Source information: Begin

(** What a click does, by target: the state that the next render sees and
    the calls made. *)
Lemma click_result (target : Element) :
  click env props st target =
  let dreamId := _id (focusedDream props) in
  match target with
  | Backdrop | ToolbarsContainer | MainToolbar => (st, [OnClose])
  | Card | CardInner => (st, [])
  | PrevButton => (st, if isFirst props then [OnClose] else [OnNavigate prev])
  | NextButton => (st, if isLast props then [OnClose] else [OnNavigate next])
  | ZoomControl | ZoomLabel =>
      (set_zoomPercentage (JS.Math_round (next_preset (scale st) * 100)%float)
                          (set_scale (next_preset (scale st)) st), [])
  | EditButton => (set_isEditing (negb (isEditing st)) st, [])
  | SaveButton =>
      if isEditing st then
        match failure (updateDreamContent_result env dreamId (editedContent st)) with
        | None => (set_isEditing false st,
                   [UpdateDreamContent dreamId (editedContent st)])
        | Some err => (st, [UpdateDreamContent dreamId (editedContent st);
                            ConsoleError "Failed to save dream:" err])
        end
      else (st, [])
  | RegenerateButton =>
      (if isEditing st then set_isEditing false st else st,
       GenerateStory dreamId
       :: match generateStory_result env dreamId with
          | Throws err => [ConsoleError "Failed to trigger story regeneration:" err]
          | Returns (Rejected err) => [UnhandledRejection err]
          | Returns Fulfilled => []
          end)
  end.
Proof.
  destruct target; try reflexivity; unfold click, in_tree, click_listener;
    cbn [path path_from parent map disabled FocusedDreamView prev_disabled
         next_disabled save_rendered].
  - destruct (isFirst props); reflexivity.
  - destruct (isLast props); reflexivity.
  - destruct (isEditing st); [|reflexivity].
    simpl. unfold onClick_save, updateDreamContent, try_catch, bind, call. simpl.
    destruct (updateDreamContent_result env _ _) as [err|[|err]]; reflexivity.
  - simpl. unfold onClick_regenerate, generateStory, try_catch, bind, call. simpl.
    destruct (isEditing st); simpl;
      destruct (generateStory_result env _) as [err|[|err]]; reflexivity.
Qed.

Source information: End

[The problem]
Restate word for word the entries above, starting at the line with "match target with" and ending at the line with "GenerateStory dreamId", inclusive, and no others.

[Answer for the task]
  match target with
  | Backdrop | ToolbarsContainer | MainToolbar => (st, [OnClose])
  | Card | CardInner => (st, [])
  | PrevButton => (st, if isFirst props then [OnClose] else [OnNavigate prev])
  | NextButton => (st, if isLast props then [OnClose] else [OnNavigate next])
  | ZoomControl | ZoomLabel =>
      (set_zoomPercentage (JS.Math_round (next_preset (scale st) * 100)%float)
                          (set_scale (next_preset (scale st)) st), [])
  | EditButton => (set_isEditing (negb (isEditing st)) st, [])
  | SaveButton =>
      if isEditing st then
        match failure (updateDreamContent_result env dreamId (editedContent st)) with
        | None => (set_isEditing false st,
                   [UpdateDreamContent dreamId (editedContent st)])
        | Some err => (st, [UpdateDreamContent dreamId (editedContent st);
                            ConsoleError "Failed to save dream:" err])
        end
      else (st, [])
  | RegenerateButton =>
      (if isEditing st then set_isEditing false st else st,
       GenerateStory dreamId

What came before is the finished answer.